In partnership with UNEP

Snared in a homemade ‘NitroNet’

15 July 2008 | Luca Del Buono |

Farming and industry are producing too much of a substance we ought to be concerned about, says Mark Sutton; not carbon, but nitrogen. And he would like to hear your ideas on what society should do about it.

Cow

The nitrogen challenge for developed countries becomes clear: eat less meat

Over the last decade, you have surely heard many views as to why you should worry about carbon and climate change.

But the chances are you're not worrying about nitrogen.

In fact, there is a global nitrogen threat out there, yet the world seems not to notice!

It's an issue that has recently been highlighted by two reviews in the journal Science.

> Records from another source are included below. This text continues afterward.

(** * Linear MCP server: pagination helpers and resource registrations

    A shallow embedding of
    - the pagination utilities ([fetchAllPages] and the [Paginator] class),
    - the cycle resources of [registerCycleResources] together with the
      [listTeams] / [listCycles] methods of the [LinearClient] wrapper,
    - the URI templates registered by [createServer].

    Asynchronous functions are written in a state-and-exception monad: the
    state holds the receiver object, the state of the backend and the log of
    the requests made so far; a rejected promise is an exception.  Loops that
    may run forever take a fuel argument that bounds the number of times the
    loop body is run; when the loop condition holds and no fuel is left they
    yield [None] and the state reached so far. *)

From Stdlib Require Import ZArith String Ascii Lia.
From stdpp Require Import base option list.

Open Scope string_scope.
Open Scope Z_scope.
Open Scope list_scope.

(** ** JavaScript truthiness of the values that the code tests *)

(** [!s] is true of the empty string only. *)
Definition truthy_string (s : string) : bool :=
  match s with
  | EmptyString => false
  | String _ _ => true
  end.

(** [!x] for [x : string | null | undefined]. *)
Definition truthy_opt_string (x : option string) : bool :=
  match x with
  | None => false
  | Some s => truthy_string s
  end.

(** [n || d] for a number that may be undefined; numbers are integers here
    (the page sizes of the callers), so the only falsy number is [0]. *)
Definition number_or (n : option Z) (d : Z) : Z :=
  match n with
  | None => d
  | Some k => if k =? 0 then d else k
  end.

(** A default parameter or a destructuring default: it applies to
    [undefined] only. *)
Definition default_to {A : Type} (d : A) (x : option A) : A :=
  match x with
  | None => d
  | Some a => a
  end.

(** ** Pagination utilities *)

Module Pagination.

Record PageInfo : Type := mkPageInfo {
  hasNextPage : bool;
  endCursor : option string
}.

Record PaginatedResult (T : Type) : Type := mkPaginatedResult {
  nodes : list T;
  pageInfo : option PageInfo
}.
Arguments mkPaginatedResult {T} _ _.
Arguments nodes {T} _.
Arguments pageInfo {T} _.

Record PaginationOptions : Type := mkPaginationOptions {
  first : option Z;
  after : option string
}.

(** The private fields of a [Paginator] other than [fetchPage], which is
    fixed at construction and is a parameter of the section below. *)
Record Paginator : Type := mkPaginator {
  this_first : Z;
  currentCursor : option string;
  hasMore : bool
}.

Definition set_hasMore (b : bool) (p : Paginator) : Paginator :=
  {| this_first := this_first p; currentCursor := currentCursor p; hasMore := b |}.

Definition set_currentCursor (c : option string) (p : Paginator) : Paginator :=
  {| this_first := this_first p; currentCursor := c; hasMore := hasMore p |}.

Section Paginator.

Context {T E W : Type}.

(** A settled call of the page fetcher: the promise is fulfilled with a page
    or rejected with an error. *)
Definition Settled : Type := (E + PaginatedResult T)%type.

(** [PageFetcher<T>]: the backend may keep state of its own. *)
Definition PageFetcher : Type := PaginationOptions -> W -> Settled * W.

Record Machine : Type := mkMachine {
  this : Paginator;
  backend : W;
  requests : list (PaginationOptions * Settled)
}.

Definition M (A : Type) : Type := Machine -> (E + A) * Machine.

Definition ret {A : Type} (a : A) : M A := fun m => (inr a, m).

Definition bind {A B : Type} (c : M A) (k : A -> M B) : M B :=
  fun m =>
    match c m with
    | (inl e, m') => (inl e, m')
    | (inr a, m') => k a m'
    end.

Definition get_this : M Paginator := fun m => (inr (this m), m).

Definition modify_this (f : Paginator -> Paginator) : M unit :=
  fun m => (inr tt, {| this := f (this m); backend := backend m; requests := requests m |}).

Definition when (b : bool) (c : M unit) : M unit := if b then c else ret tt.

Variable fetchPage : PageFetcher.
(** * BCCE developer onboarding: the two provisioning scripts

    A shallow embedding of [src/enterprise/onboard-developer.py] (module
    [OnboardDeveloper]) and [src/enterprise/unified-onboarding-enhanced.py]
    (module [UnifiedOnboarding]), followed by the properties the
    specification states about them.

    Modelling choices, all visible in the definitions below:
    - every boto3 client method the scripts use is a constructor of [call];
      what the service answers is given by a [world], which may depend on
      the calls made so far;
    - a method of the scripts is a computation in the monad [M]: it reads
      the world, extends the history of calls, and either returns or raises;
    - Python dictionaries of a fixed shape are records with the keys as
      fields, [None] is [None : option _], the departments of the
      configuration are a [gmap];
    - [logger] calls have no influence on control flow nor on returned data
      and are left out; the text of a [ValueError] is kept as a
      [validation_error] value. *)

From Stdlib Require Import Ascii String ZArith QArith List.
From stdpp Require Import gmap strings list pretty.
Close Scope Q_scope.
Open Scope string_scope.
Open Scope list_scope.
(** * ai-knowledge-assistant: access control, retrieval filtering and the
      resilient inference client

    A shallow embedding of
      - [backend/app/core/rbac.py]            (roles, project and document access),
      - [backend/app/services/vector_service.py] (the RBAC retrieval filter),
      - [backend/app/services/ai_service.py]  (circuit breaker, rate limiter,
                                               citations, confidence, fallback),
    followed by the properties stated about them.

    Conventions.
      - Python [int] is [Z]; [Optional[int]] is [option Z].
      - Python [str] is [string], one [ascii] per character, so the model
        covers text whose code points are below 256; [str.lower] and
        [str.strip] follow CPython on that range.
      - A Python [float] is the rational [Q] it denotes; the arithmetic of
        [_calculate_confidence] rounds every result to binary64
        ([PyFloat.round]); infinities and NaN are left out.
      - [datetime] values are microseconds on the UTC time line, as [Z];
        [timedelta(seconds=n)] is [n * 1000000].
      - SQLAlchemy tables are finite maps keyed by primary key. *)

From Stdlib Require Import ZArith QArith Qminmax Qround Qpower Qabs.
From Stdlib Require Import String Ascii List Bool Lia Lqa.
From stdpp Require Import base gmap sets list strings pretty.
From stdpp Require Import sorting.

Local Close Scope Q_scope.
Local Open Scope Z_scope.

(** ** Python strings *)

Module PyStr.

(** [c.lower()] for one character. *)
Definition lower_char (c : ascii) : ascii :=
  let n := N_of_ascii c in
  if ((65 <=? n) && (n <=? 90))%N
     || ((192 <=? n) && (n <=? 222) && negb (n =? 215))%N
  then ascii_of_N (n + 32)
  else c.

(** [s.lower()] *)
Fixpoint lower (s : string) : string :=
  match s with
  | EmptyString => EmptyString
  | String c r => String (lower_char c) (lower r)
  end.

(** [c.isspace()] *)
Definition isspace (c : ascii) : bool :=
  let n := N_of_ascii c in
  (((9 <=? n) && (n <=? 13)) || ((28 <=? n) && (n <=? 32))
   || (n =? 133) || (n =? 160))%N.

Fixpoint lstrip (s : string) : string :=
  match s with
  | EmptyString => EmptyString
  | String c r => if isspace c then lstrip r else s
  end.

Fixpoint rstrip (s : string) : string :=
  match s with
  | EmptyString => EmptyString
  | String c r =>
      match rstrip r with
      | EmptyString => if isspace c then EmptyString else String c EmptyString
      | r' => String c r'
      end
  end.

(** [s.strip()] *)
Definition strip (s : string) : string := rstrip (lstrip s).

(** [needle in hay] *)
Fixpoint contains (needle hay : string) : bool :=
  String.prefix needle hay
  || match hay with
     | EmptyString => false
     | String _ r => contains needle r
     end.

(** truthiness of a string: [if s:] *)
Definition truthy (s : string) : bool :=
  match s with EmptyString => false | _ => true end.

(** [s[:n]] *)
Definition take (n : nat) (s : string) : string := substring 0 n s.

(** [sep.join(parts)] *)
Fixpoint join (sep : string) (parts : list string) : string :=
  match parts with
  | [] => EmptyString
  | [p] => p
  | p :: rest => p +:+ sep +:+ join sep rest
  end.

(** [x] occurs in [s] as a contiguous piece. *)
Definition infix (x s : string) : Prop :=
  exists pre post, s = pre +:+ x +:+ post.

(** [s.split()]: the maximal runs of characters that are not white
    space, in order. *)
Fixpoint split (s : string) : list string :=
  match s with
  | EmptyString => []
  | String c r =>
      if isspace c then split r
      else
        match r with
        | EmptyString => [String c EmptyString]
        | String c' _ =>
            if isspace c' then String c EmptyString :: split r
            else
              match split r with
              | word :: words => String c word :: words
              | [] => [String c EmptyString]
              end
        end
  end.

End PyStr.


(** ** Python floats *)

(** A [float] is the rational it denotes (infinities and NaN are left
    out), and every arithmetic operation returns its exact result rounded
    to binary64: 53 significant bits, round to nearest, ties to even. *)
Module PyFloat.

(** [floor(log2 x)] for a positive [x]. *)
Definition ilog2 (x : Q) : Z :=
  let k := Z.log2 (Qnum x) - Z.log2 (Z.pos (Qden x)) in
  if Qle_bool (2 ^ k) x then k else k - 1.

(** The exponent of the last place of the binary64 numbers of the size of
    [x]: 52 below that of [x], and never below that of the subnormal
    numbers. *)
Definition ulp_exponent (x : Q) : Z := Z.max (ilog2 (Qabs x) - 52) (-1074).

(** The integer nearest to [q], the even one of the two when [q] lies
    half-way. *)
Definition nearest_even (q : Q) : Z :=
  let f := Qfloor q in
  match (q - inject_Z f ?= 1 # 2)%Q with
  | Lt => f
  | Gt => f + 1
  | Eq => if Z.even f then f else f + 1
  end.

(** The binary64 number an operation returns when its exact result is
    [x].  It is also the value of a decimal literal: [0.7] is
    [round (7 # 10)]. *)
Definition round (x : Q) : Q :=
  let e := ulp_exponent x in
  (inject_Z (nearest_even (x / 2 ^ e)) * 2 ^ e)%Q.

End PyFloat.

(** ** rbac.py *)

Inductive UserRole := SUPER_ADMIN | ADMIN | USER | GUEST.

Inductive AccessScope := ORGANIZATION | PROJECT | PERSONAL.

Module Enum.

Definition role_value (r : UserRole) : string :=
  match r with
  | SUPER_ADMIN => "super_admin"
  | ADMIN => "admin"
  | USER => "user"
  | GUEST => "guest"
  end.

Definition scope_value (s : AccessScope) : string :=
  match s with
  | ORGANIZATION => "organization"
  | PROJECT => "project"
  | PERSONAL => "personal"
  end.

Definition all_roles : list UserRole := [SUPER_ADMIN; ADMIN; USER; GUEST].

(** [UserRole(name)]: the member whose value is [name]; [None] stands for
    the [ValueError] Python raises. *)
Definition role_of_value (name : string) : option UserRole :=
  List.find (fun r => String.eqb (role_value r) name) all_roles.

End Enum.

In many regions of the world, humans are producing too much nitrogen, creating a host of different environmental threats.

Most of this nitrogen is made for a reason - we need it to fertilise crops and feed ourselves. Without it, it has been estimated that around half of the world's population would not be alive.

Put these parts of the problem together and you get what we might call the "NitroNet" - a complex web of nitrogen interactions that are difficult to explain and even harder for governments to manage.

And here you can already see why people on the streets are not yet talking about nitrogen.

Complex web

There are many different nitrogen forms, from atmospheric ammonia, nitrogen oxides and particulate matter, to the greenhouse gas nitrous oxide and nitrates in aquatic systems.

Each has different effects: increased air pollution threatens human health and biodiversity, disturbance of the greenhouse gas balance, and loss of drinking and bathing water quality.

It is the kind of complexity that is not easy to chat about casually on a bus journey.

All this makes for a double challenge to the scientific community; to understand and deal with an extremely complex system, while distilling out the simple messages.

This is where the Science papers start to help.

Rice farming

Nitrogen fertilisers fuelled the Green Revolution in Asia and Latin America

One of the ideas they contained is that we can distinguish nitrogen into two main forms - unreactive and reactive.

There is plenty of unreactive nitrogen in the world; this is the N2 that makes up 78% of the earth's atmosphere. But it can't be used directly by most plants or animals.

By contrast, reactive nitrogen (Nr) is all the other nitrogen forms that can be used.

In natural conditions, reactive nitrogen is in extremely short supply. Biologically, it can only be made by special nitrogen fixing bacteria, typically associated with legumes like clover and beans.

A century ago, a serious shortage of reactive nitrogen in agriculture limited food production in Europe, and encouraged careful re-use of manures.

How much nitrogen do we really need for food production? And how can we weigh up the environmental costs and benefits?

Since that time, two major new sources have appeared.

Firstly, high temperature combustion in vehicles and industry now oxidises more N2 to Nr. This contributes to acid rain, photochemical smog and particulate air pollution, the last of which may, for example, reduce average life expectancy across south-east England by 8-12 months.

Secondly, development of the Haber-Bosch process has allowed industrial-scale manufacture of reactive nitrogen fertilisers.

The benefits of this process for global food production have been immense, with synthetic fertilisers being the foundation of the Green Revolution. But along with the benefits have come hidden costs, as the extra reactive nitrogen pollutes air, land and water.

Perhaps the most dramatic changes are seen immediately downwind of large livestock farms, where atmospheric ammonia can completely wipe out certain wild flowers, bog mosses and lichens.

Seasonal problem

One message from the developing scientific assessment is that there are clear choices to be made.

How much nitrogen do we really need for food production? And how can we weigh up the environmental costs and benefits?

For example, Nobel Prizewinner Paul Crutzen has recently argued that emissions of nitrous oxide from fertilised biofuel crops can outweigh the carbon benefits of avoided fossil fuel use.

Others have highlighted a possible benefit of nitrogen in making forests grow faster, absorbing more carbon dioxide from the atmosphere.

But the decisions get even harder when dealing with multiple nitrogen threats.

For example, policies to reduce nitrates in water have banned wintertime spreading of farm manures across much of Europe's farmland. The resulting focus on springtime manure spreading has intensified peak ammonia emissions, giving a new threat to biodiversity and air quality.